You know I’m a big advocate of parent empowerment when it comes to their children’s learning, but, I’m sorry, this story stinks like sour mashed potatoes.

130 people should not be able to prevent others from including social-emotional learning and critical race theory in their learning, if that is what is decided by the young learner, their adult learning leader, and the young learner’s family.

If those 130 townsfolk want to start their own microschool to promote everything anti-everything, then I guess that is their right as Americans.

As much as it pains me to say this, I think we’ve arrived at a time when mass public education isn’t working for too many of us these days. Maybe it’s time to break it up and break it down. And, if we decide to do that, then we must understand we run the risk of creating microschools full of young learners and their families learning the wrong things but convinced they are always right.

Like I said – sour mashed potatoes.

Finally, dessert.

Today’s dessert comes in the form of an article posted on Getting Smart titled “Every Student Needs a Learning Coach.” Nate McClennen, from the Getting Smart group, writes,

“The recent $50 million investment in CoachHub builds confidence that coaching matters and can be effective. Demand has surged for executive coaches that can help develop and support leadership in the corporate sector. Productivity, staff longevity and talent acquisition in organizations can be amplified when leaders are effectively coached. These one-on-one interactions with an expert matter.”
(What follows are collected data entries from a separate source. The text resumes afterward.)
(* ===== verification/VmaMeta.v ===== *)
(** * Metadata of areas (kernel/proc/vma_metadata_utils.cc)

    The references an area holds beside its address range: a file, a
    [VmObject] and the pages of its private overlay.  The overlay maps and the
    object reference counts are modelled; the page allocator, files, the
    shared-file registry and object destructors are the class [MetaEnv]. *)
From S2P Require Import Prelude Page VmArea.
Import Page VmArea.

Module VmaMeta.

(** What this code calls elsewhere.  Page addresses are physical; the
    conversion to a kernel pointer is part of [retain_page] and [free_page]. *)
Class MetaEnv (W : Type) := {
  retain_page : Z → W → W * bool;
  free_page : Z → W → W;
  file_dup : ptr → W → W;
  file_free : ptr → W → W;
  release_shared_file_object_if_unused : ptr → W → W;
  object_delete : ptr → W → W
}.

(** The page operations count references: a refused retain changes nothing,
    a free undoes a retain, and frees commute. *)
Class PageCounts (W : Type) `{MetaEnv W} : Prop := {
  retain_refused pa w w' : retain_page pa w = (w', false) → w' = w;
  free_retain pa w w' : retain_page pa w = (w', true) → free_page pa w' = w;
  free_comm pa pa' w : free_page pa (free_page pa' w) = free_page pa' (free_page pa w)
}.

(** An overlay maps page indices to page addresses, in the order the hash map
    iterates. *)
Abbreviation overlay := (list (Z * Z)).

Section with_env.
Context {W : Type} `{MetaEnv W}.

Record Meta := mkMeta {
  env : W;
  refs : gmap ptr Z;           (* VmObject::ref_count_ *)
  overlays : gmap ptr overlay; (* the heap of overlay maps *)
  ov_brk : ptr
}.

Definition with_env (s : Meta) (w : W) : Meta := mkMeta w (refs s) (overlays s) (ov_brk s).
Definition with_refs (s : Meta) r : Meta := mkMeta (env s) r (overlays s) (ov_brk s).
Definition with_overlays (s : Meta) o : Meta := mkMeta (env s) (refs s) o (ov_brk s).

(** VmObject::get and VmObject::put. *)
Definition object_get (s : Meta) (o : ptr) : Meta :=
  with_refs s (<[o := refs s !!! o + 1]> (refs s)).

Definition object_put (s : Meta) (o : ptr) : Meta * bool :=
  (with_refs s (<[o := refs s !!! o - 1]> (refs s)), refs s !!! o =? 1).

(** [if (object->put()) delete object;] *)
Definition put_or_delete (s : Meta) (o : ptr) : Meta :=
  let (s, last_) := object_put s o in
  if last_ then with_env s (object_delete o (env s)) else s.

Definition page_count_for_vma (a : VmArea) : Z :=
  if negb (valid_range a) then 0 else PGROUNDUP (len a) / PGSIZE.

Definition page_index_in_range (page_index start_page page_count : Z) : bool :=
  (start_page <=? page_index) && (page_index <? u64 (start_page + page_count)).

Definition load_overlay (s : Meta) (p : ptr) : outcome overlay :=
  match overlays s !! p with Some o => Ret o | None => Fault end.

(** Free every page of an overlay. *)
Fixpoint free_pages_of (o : overlay) (w : W) : W :=
  match o with
  | [] => w
  | (_, pa) :: r => free_pages_of r (if pa =? 0 then w else free_page pa w)
  end.

(** The assignment [subset[k] = pa] of the hash map. *)
Definition overlay_set (k pa : Z) (o : overlay) : overlay :=
  if bool_decide (k ∈ o.*1) then (λ e, if e.1 =? k then (k, pa) else e) <$> o
  else o ++ [(k, pa)].

(** The copy loop: [None] when a page could not be retained, after the
    pages retained so far were freed again. *)
Fixpoint clone_loop (src : overlay) (start_page page_count : Z) (retain_pages : bool)
    (subset : overlay) (w : W) : W * option overlay :=
  match src with
  | [] => (w, Some subset)
  | (k, pa) :: r =>
      if negb (page_index_in_range k start_page page_count)
      then clone_loop r start_page page_count retain_pages subset w
      else if retain_pages && negb (pa =? 0) then
        let (w, ok) := retain_page pa w in
        if ok then clone_loop r start_page page_count retain_pages
                     (overlay_set (u64 (k - start_page)) pa subset) w
        else (free_pages_of subset w, None)
      else clone_loop r start_page page_count retain_pages
             (overlay_set (u64 (k - start_page)) pa subset) w
  end.
Lemma merge_spec s A p q B :
  Space s (A ++ p :: q :: B) →
  ∃ s' b, merge_private_anonymous s p q = Ret (s', b) ∧
    if b then
      can_coalesce_private_anonymous s (area s p) (area s q) = true ∧
      mem s' = delete q (<[p := merged_area (area s p) (area s q)]> (mem s)) ∧
      areas_ s' = base.filter (.≠ q) (areas_ s) ∧ owner_mm_ s' = owner_mm_ s ∧
      mmap_cursor_ s' = mmap_cursor_ s ∧ area_brk s' = area_brk s ∧ meta s' = meta s ∧
      ix_rep (mem s') (index_ s') (A ++ p :: B)
    else s' = s ∧ can_coalesce_private_anonymous s (area s p) (area s q) = false.
Proof.
  intros HS. unfold merge_private_anonymous.
  destruct (can_coalesce_private_anonymous s (area s p) (area s q)) eqn:Hcc; cbn [negb];
    [|by exists s, false].
  pose proof (space_entry s _ p HS ltac:(in_list)) as Hp.
  pose proof (space_entry s _ q HS ltac:(in_list)) as Hq.
  pose proof Hp as (Hp0 & Hsp & Hvp). pose proof Hq as (Hq0 & Hsq & Hvq).
  destruct (can_coalesce_inv s (area s p) (area s q) Hsp Hsq Hcc)
    as (_ & _ & He & _ & Hvf & Hob & Hov & _).
  destruct (merged_area_spec (area s p) (area s q) Hsp Hsq Hvp Hvq He) as (Hsm & Hvm & Hem & Hlm).
  pose proof (space_ordered _ _ HS) as Ho. pose proof (ordered_NoDup _ _ Ho) as Hnd.
  destruct (NoDup_middle2 _ _ _ _ Hnd) as (Hpq & HpAB & _ & HqAB).
  destruct (erase_area_spec s p A (q :: B) (addr (area s p)) (sp_index _ _ HS)) as (i1 & -> & HI1);
    [done|]. cbn [obind].
  destruct (erase_area_spec (with_index s i1) q A B (addr (area s q)) HI1) as (i2 & Hr2 & HI2); [done|].
  change (area (with_index s i1) q) with (area s q). rewrite Hr2. cbn [obind].
  set (s2 := with_index (with_index s i1) i2) in *.
  rewrite area_set_eq, area_set_ne, set_area_twice by done.
  match goal with |- context [set_area s2 p ?a] =>
    change (set_area s2 p a) with (set_area s2 p (merged_area (area s p) (area s q))) end.
  set (s3 := set_area s2 p _).
  assert (area s3 p = merged_area (area s p) (area s q)) as Hap by apply area_set_eq.
  assert (∀ r, r ∈ A ++ B → area s3 r = area s r) as Har.
  { intros r Hr. change (area s r) with (area s2 r). apply area_set_ne. by intros ->. }
  destruct (insert_area_accepts s3 p A B) as (i3 & -> & HI3).
  { eapply ix_rep_agree; [exact HI2|]. by apply agree_insert. }
  { unfold valid_entry. change (mem s3 !!! p) with (area s3 p). by rewrite Hap. }
  { intros r Hr. unfold below. change (mem s3 !!! p) with (area s3 p).
    change (mem s3 !!! r) with (area s3 r). rewrite Hap, Har by in_list.
    apply ordered_app in Ho as (_ & _ & Hb). apply (Hb r p); [done|by left]. }
  { intros r Hr. unfold below. change (mem s3 !!! p) with (area s3 p).
    change (mem s3 !!! r) with (area s3 r). rewrite Hap, Har, Hem by in_list.
    apply ordered_app in Ho as (_ & [_ Hs] & _). rewrite !StronglySorted_cons in Hs.
    destruct Hs as (_ & Hs & _). rewrite Forall_forall in Hs. by apply Hs. }
  cbn [obind negb]. unfold destroy_area. rewrite (proj2 (Z.eqb_neq q nullptr)) by done.
  unfold erase_area. cbn [mem index_ with_index].
  rewrite (ix_erase_absent (mem s3) (mem s3) i3 (A ++ p :: B)) by done. cbn [obind].
  rewrite bool_decide_eq_true_2; [|apply (sp_sub _ _ HS); in_list].
  assert (area (with_index (with_index s3 i3) i3) q = area s q) as Eq
    by (change (area s3 q = area s2 q); by apply area_set_ne).
  rewrite release_metadata_plain by (by rewrite Eq). cbn [obind].
  eexists _, true. split; [reflexivity|]. split_and!; try done.
  cbn. eapply ix_rep_agree; [exact HI3|]. by apply agree_delete.
Qed.

(** What a pass of coalescing may change. *)
Record Coalesced s (l : list ptr) s' (l' : list ptr) : Prop := {
  co_mapped : ∀ x v po o, mapped (mem s) l x v po o ↔ mapped (mem s') l' x v po o;
  co_marks : marks_kept (mem s) l (mem s') l';
  co_owner : owner_mm_ s' = owner_mm_ s;
  co_cursor : mmap_cursor_ s' = mmap_cursor_ s;
  co_meta : meta s' = meta s;
  co_length : (length (areas_ s') + length l ≤ length (areas_ s) + length l')%nat
}.

Lemma Coalesced_refl s l : Coalesced s l s l.
Proof. split; apply marks_kept_refl || done || lia. Qed.

Lemma Coalesced_trans s l s' l' s'' l'' :
  Coalesced s l s' l' → Coalesced s' l' s'' l'' → Coalesced s l s'' l''.
Proof.
  intros [M1 K1 O1 C1 E1 L1] [M2 K2 O2 C2 E2 L2].
  split; [|by eapply marks_kept_trans|congruence..|lia]. intros x v po o. by rewrite M1, M2.
Qed.

Lemma filter_ne_length (l : list ptr) q :
  q ∈ l → (S (length (base.filter (.≠ q) l)) ≤ length l)%nat.
Proof.
  intros Hq. induction l as [|x l IH]; [by apply elem_of_nil in Hq|].
  rewrite filter_cons. apply elem_of_cons in Hq as [->|Hq].
  - rewrite decide_False by (intros Hn; by apply Hn). cbn. apply le_n_S, length_filter.
  - specialize (IH Hq). destruct (decide (x ≠ q)); cbn; lia.
Qed.
(* ===== verification/Pipe.v ===== *)
(** * Pipes (kernel/proc/pipe.{hh,cc})

    A pipe is a ring buffer behind a spin lock.  A call on it runs in critical
    sections: it holds the lock, then gives it up to sleep or to page in a user
    range, and continues later.  Each section is a function from the state of
    the pipe to the new state, the events it causes (wakeups, signals, bytes
    moved) and either the return value of the call or the point where it will
    resume; other calls run between two sections of one call. *)
From S2P Require Import Prelude.

Module Pipe.

(** ** Constants and data *)

Definition default_pipe_size : Z := 4096.
Definition privileged_default_pipe_size : Z := 65536.
Definition min_pipe_size : Z := 256.
Definition max_pipe_size : Z := 65536.
Definition pipe_epollet_write_threshold : Z := 4096.

Definition PIPE_ASYNC_OWNER_NONE : Z := 0.
Definition PIPE_ASYNC_OWNER_TID : Z := 1.
Definition PIPE_ASYNC_OWNER_PID : Z := 2.
Definition PIPE_ASYNC_OWNER_PGRP : Z := 3.
Definition k_pipe_async_flag : Z := 0x2000.

Definition SYS_EINTR : Z := -4.
Definition SYS_EAGAIN : Z := -11.
Definition SYS_EFAULT : Z := -14.
Definition SYS_EPIPE : Z := -32.
Definition SIGPIPE : Z := 13.
Definition SIGPOLL : Z := 29.

Record Pipe := mkPipe {
  _buffer : list Z;
  _pipe_size : Z;
  _head : Z;
  _tail : Z;
  _count : Z;
  _read_is_open : bool;
  _write_is_open : bool;
  _read_waiter : ptr;
  _write_waiter : ptr;
  _read_waiter_count : Z;
  _write_waiter_count : Z;
  pipe_flags : Z;
  _async_owner_type : Z;
  _async_owner_id : Z;
  _async_signal : Z
}.

Definition with_ring (p : Pipe) (buffer : list Z) (size head tail count : Z) : Pipe :=
  mkPipe buffer size head tail count (_read_is_open p) (_write_is_open p) (_read_waiter p)
    (_write_waiter p) (_read_waiter_count p) (_write_waiter_count p) (pipe_flags p)
    (_async_owner_type p) (_async_owner_id p) (_async_signal p).

Definition with_open (p : Pipe) (r w : bool) : Pipe :=
  mkPipe (_buffer p) (_pipe_size p) (_head p) (_tail p) (_count p) r w (_read_waiter p)
    (_write_waiter p) (_read_waiter_count p) (_write_waiter_count p) (pipe_flags p)
    (_async_owner_type p) (_async_owner_id p) (_async_signal p).

Definition with_waiters (p : Pipe) (rw ww : ptr) (rc wc : Z) : Pipe :=
  mkPipe (_buffer p) (_pipe_size p) (_head p) (_tail p) (_count p) (_read_is_open p)
    (_write_is_open p) rw ww rc wc (pipe_flags p)
    (_async_owner_type p) (_async_owner_id p) (_async_signal p).

Definition with_async (p : Pipe) (flags type_ id_ sig_ : Z) : Pipe :=
  mkPipe (_buffer p) (_pipe_size p) (_head p) (_tail p) (_count p) (_read_is_open p)
    (_write_is_open p) (_read_waiter p) (_write_waiter p) (_read_waiter_count p)
    (_write_waiter_count p) flags type_ id_ sig_.

(** The constructor; [buffer] is the storage [new] returned. *)
Definition Pipe_new (buffer : list Z) : Pipe :=
  mkPipe buffer default_pipe_size 0 0 0 false false nullptr nullptr 0 0 0
    PIPE_ASYNC_OWNER_NONE 0 0.

Definition set_pipe_flags (p : Pipe) (flags : Z) : Pipe :=
  with_async p flags (_async_owner_type p) (_async_owner_id p) (_async_signal p).
Definition set_async_owner (p : Pipe) (type_ id_ : Z) : Pipe :=
  with_async p (pipe_flags p) type_ id_ (_async_signal p).
Definition set_async_signal (p : Pipe) (sig_ : Z) : Pipe :=
  with_async p (pipe_flags p) (_async_owner_type p) (_async_owner_id p) sig_.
“A parallel trend exists in K-12, especially during (and after) the pandemic Tutoring, especially 1:1 high dosage formats, has proven to be critical in closing learning gaps exacerbated by the pandemic. Excellent mentorship and coaching of teachers, while difficult to implement, demonstrate the power of coaching in the K-12 sector. Coaching platforms like Edthena (which recently introduced automation of some coaching) also support educator coaching.”

“As learning becomes more personalized, learning opportunities expanded and unbounded, and learning science research more robust, an updated and revised advisory role is more important than ever. Currently, most public high schools have advisors, serving a couple hundred students each, with a primary role of guiding course selection and post-secondary options. Additionally, counselors play a social-emotional and therapeutic role in some schools. Some public schools, public charter schools and private schools have long-advanced advisory as a program, with a defined set of learning experiences to not only coach and support, but teach transferable skills.”

Long time college football coach Mike Leach said it this way:

“You’re either coaching it, or you’re letting it happen.”

And that’s your pumpkin pie for this Thanksgiving season.

I’ll be away until Monday. May you and your family have the most restful and peaceful Thanksgiving holiday.